At first, it may start small, just a little thought will creep in insisting something completely untrue about yourself. A quiet whisper might say:
- “you’re not good enough.”
- “you’re too much.”
- “you aren’t perfect enough. try harder.”
- “you’re ugly.”
- “no one actually likes you.”
- “you’ll never be anything great.”
- “nothing’s working, so stop trying.”
- “you’re useless.”
- “everyone is disappointed in you.”
- “the world would be better without you around.”
- “you are a failure.”
Why the Mind Lies
The mind is beautiful, but it is definitely not perfect. Some of you may feel like your mind is broken or that you’re somehow unfixable, but the reality is that the mind is shaped and taught how to think.
The mind is very susceptible to repetition, especially repetition that hurts. When a negative thought is rehearsed enough times, the brain starts to treat it like truth. Not because it is true, but because the mind learns patterns. It memorizes whatever it hears the most.
So if fear speaks often, the mind begins to echo it. If shame gets repeated, the mind starts to believe it. If a lie is told long enough, the mind stops questioning it. At that point, the mind isn’t telling you what’s true, it speaks like the enemy.
How To Refute Lying Thoughts
Once you understand how easily the mind believes a lie, the next step is learning how to protect yourself from your own thoughts when they turn against you.
1. Notice it. Catch the thought as it shows up. Name it for what it is: fear, memory, shame, exhaustion (not truth).
2. Question it. Ask, “Is this actually true?” Most of the time, it isn’t. The mind speaks in extremes. Truth rarely does.
3. Look for real evidence. Not emotional evidence! Actual evidence. Does this thought match who you are, how you live, what the people who love you say about you? Does it line up with your character or your growth? Usually, no.
4. Replace it with something steadier. Not forced positivity. Not a fake affirmation. Just a grounded truth that holds more weight than the lie.
Something like: “I’m learning.” “I’m growing.” “This thought is loud, but it isn’t true.”
5. Remind yourself that the mind is not the authority. It’s a voice… not the voice. It’s a narrator… not the truth‑giver. You get to choose what you believe.
What’s Actually True?
The truth is this: you are not the harsh things your mind has said about you. You are not the worst thought you’ve ever had or the fear that hits you out of nowhere. You are much more than the lying mind.Some of what you’re fighting is emotional. Some of it is chemical.
Your brain is wired for survival, not peace, which means it scans for danger. It remembers pain more vividly than joy and reacts quickly to anything that feels like a threat. That’s biology. Emotionally, your mind carries every story you’ve lived through and the moments you felt unseen or not enough.
So reclaiming your mind isn’t about forcing yourself to think positively.
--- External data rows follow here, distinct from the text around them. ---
(** * Car-Agent-CrewAI: the vehicle inventory manager

    A shallow embedding of [src/inventory_manager.py] (class
    [InventoryManager]): the natural-language query parser, the hard
    filters, the relevance score, the TTL cache in front of the search
    pipeline, the load / reserve operations on the backing CSV table, the
    lookup by vin and the counts of [get_inventory_stats].

    Modelling conventions.
    - A Python [str] is a [string] holding its UTF-8 bytes.  Substring
      tests and literal regex cues are the same on code points and on
      UTF-8 bytes.  Case mapping ([lower], [upper]) is modelled for the
      Basic Latin and Latin-1 Supplement blocks, which contain every
      character of the keyword tables; [title] for ASCII; the regex class
      [\d] as the ASCII digits; [strip] for all of Python's white space.
      [PyStr.latin1] tells the texts on which these are exactly Python's;
      a property that states which number or key the code computes from
      a query assumes it.
    - [int] and [str] are modelled by total functions.  Python raises
      [ValueError] above 4300 digits ([PyStr.int_ok], [PyStr.str_ok]);
      [parser_returns] tells when [_parse_search_query] returns.
    - The budget regexes all have the shape [cue (\d+)]; [Re.search]
      models [re.search] for that shape.  The colour criterion reaches
      [Series.str.contains] as a pattern made of letters only, which is a
      plain substring test.
    - A Python [int] is a [Z].  Prices and clock readings are Python
      floats and are modelled as rationals ([Q]).  Relevance scores are
      floats that are sums of the constants 10, 5, 3, 4, -2, 2: they are
      integers that doubles represent exactly, and are modelled in [Z].
    - The [pandas.DataFrame] is the list of its rows in index order, each
      row a typed record.
    - A Python [dict] is an association list in insertion order, because
      [min] over the cache depends on the iteration order.
    - The environment (clock, calendar year, outcome of the CSV write) is
      passed in explicitly; [hashlib.md5] is a parameter.  Logging and
      printing are left out. *)

From Stdlib Require Import ZArith QArith Bool List String Ascii Lia.
From Stdlib Require Import DecimalString.
From Stdlib Require Import Sorted Permutation DecimalPos.
Import ListNotations.

Local Open Scope string_scope.
Local Open Scope Z_scope.

(** ** Python strings *)

Module PyStr.

Definition code (c : ascii) : N := N_of_ascii c.
Definition chr (n : N) : ascii := ascii_of_N n.

Definition between (lo hi n : N) : bool := (lo <=? n)%N && (n <=? hi)%N.

(** [str.lower()]: ASCII capitals, and the Latin-1 capitals
    U+00C0..U+00DE except the multiplication sign U+00D7, which in UTF-8
    are the lead byte C3 followed by 80..9E. *)
Definition lower_byte (lead n : N) : N :=
  if between 65 90 n then (n + 32)%N
  else if (lead =? 195)%N && between 128 158 n && negb (n =? 151)%N
       then (n + 32)%N
       else n.

Fixpoint lower_from (lead : N) (s : string) : string :=
  match s with
  | EmptyString => EmptyString
  | String c t => String (chr (lower_byte lead (code c))) (lower_from (code c) t)
  end.

Definition lower (s : string) : string := lower_from 0%N s.

Definition upper_ascii (c : ascii) : ascii :=
  if between 97 122 (code c) then chr (code c - 32) else c.

(** [str.upper()]: ASCII small letters; Latin-1 small letters
    U+00E0..U+00FE except the division sign; sharp s becomes "SS"; the
    micro sign and y-diaeresis leave the Latin-1 block. *)
Fixpoint upper (s : string) : string :=
  match s with
  | EmptyString => EmptyString
  | String c t =>
      match t with
      | EmptyString => String (upper_ascii c) EmptyString
      | String d u =>
          if (code c =? 195)%N then
            if (code d =? 159)%N then String "S" (String "S" (upper u))
            else if (code d =? 191)%N then String (chr 197) (String (chr 184) (upper u))
            else if between 160 190 (code d) && negb (code d =? 183)%N
                 then String c (String (chr (code d - 32)) (upper u))
                 else String c (upper t)
          else if (code c =? 194)%N && (code d =? 181)%N
               then String (chr 206) (String (chr 156) (upper u))
               else String (upper_ascii c) (upper t)
      end
  end.

Definition is_ascii_letter (c : ascii) : bool :=
  between 65 90 (code c) || between 97 122 (code c).

(** [str.title()] on ASCII words: a letter that follows a non-letter is
    capitalised, every other letter is put in lower case. *)
Fixpoint title_from (inside_word : bool) (s : string) : string :=
  match s with
  | EmptyString => EmptyString
  | String c t =>
      let c' := if inside_word then chr (lower_byte 0 (code c)) else upper_ascii c in
      String c' (title_from (is_ascii_letter c) t)
  end.

Definition title (s : string) : string := title_from false s.

(** [str.strip()].  Python's white space is U+0009..U+000D,
    U+001C..U+0020, U+0085, U+00A0, U+1680, U+2000..U+200A, U+2028,
    U+2029, U+202F, U+205F and U+3000; in UTF-8 these take one, two or
    three bytes. *)
Definition is_space (c : ascii) : bool :=
  between 9 13 (code c) || between 28 32 (code c).

(** U+0085 and U+00A0: C2 85, C2 A0. *)
Definition is_space2 (c d : ascii) : bool :=
  (code c =? 194)%N && ((code d =? 133)%N || (code d =? 160)%N).

(** U+1680: E1 9A 80.  U+2000..U+200A, U+2028, U+2029, U+202F: E2 80
    followed by 80..8A, A8, A9, AF.  U+205F: E2 81 9F.  U+3000: E3 80 80. *)
Definition is_space3 (c d e : ascii) : bool :=
  ((code c =? 225)%N && (code d =? 154)%N && (code e =? 128)%N)
  || ((code c =? 226)%N && (code d =? 128)%N
      && (between 128 138 (code e) || between 168 169 (code e) || (code e =? 175)%N))
  || ((code c =? 226)%N && (code d =? 129)%N && (code e =? 159)%N)
  || ((code c =? 227)%N && (code d =? 128)%N && (code e =? 128)%N).

Fixpoint lstrip (s : string) : string :=
  match s with
  | EmptyString => EmptyString
  | String c t =>
      if is_space c then lstrip t
      else
        match t with
        | EmptyString => s
        | String d u =>
            if is_space2 c d then lstrip u
            else
              match u with
              | EmptyString => s
              | String e v => if is_space3 c d e then lstrip v else s
              end
        end
  end.

(** The text is white space throughout. *)
Definition is_blank (s : string) : bool :=
  match lstrip s with EmptyString => true | _ => false end.

Fixpoint rstrip (s : string) : string :=
  match s with
  | EmptyString => EmptyString
  | String c t => if is_blank s then EmptyString else String c (rstrip t)
  end.

Definition strip (s : string) : string := rstrip (lstrip s).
It’s about slowing down enough to ask, “Is this actually true?” It’s about noticing the lie, naming it, and refusing to let it define you.
My Own Mind
I’m not writing any of this from a place of perfect clarity. My mind is a battlefield of perfectionism, anxiety, and extreme criticism. Some days I wake up already fighting the lies before I even get out of bed. Some days the truth feels easy to believe. Other days I have to choose it. Choosing to question my thoughts instead of collapsing under them is a brave choice and it’s a daily choice.
And if all you did today was refuse to believe the lie your mind tried to hand you, that’s you reclaiming your own mind.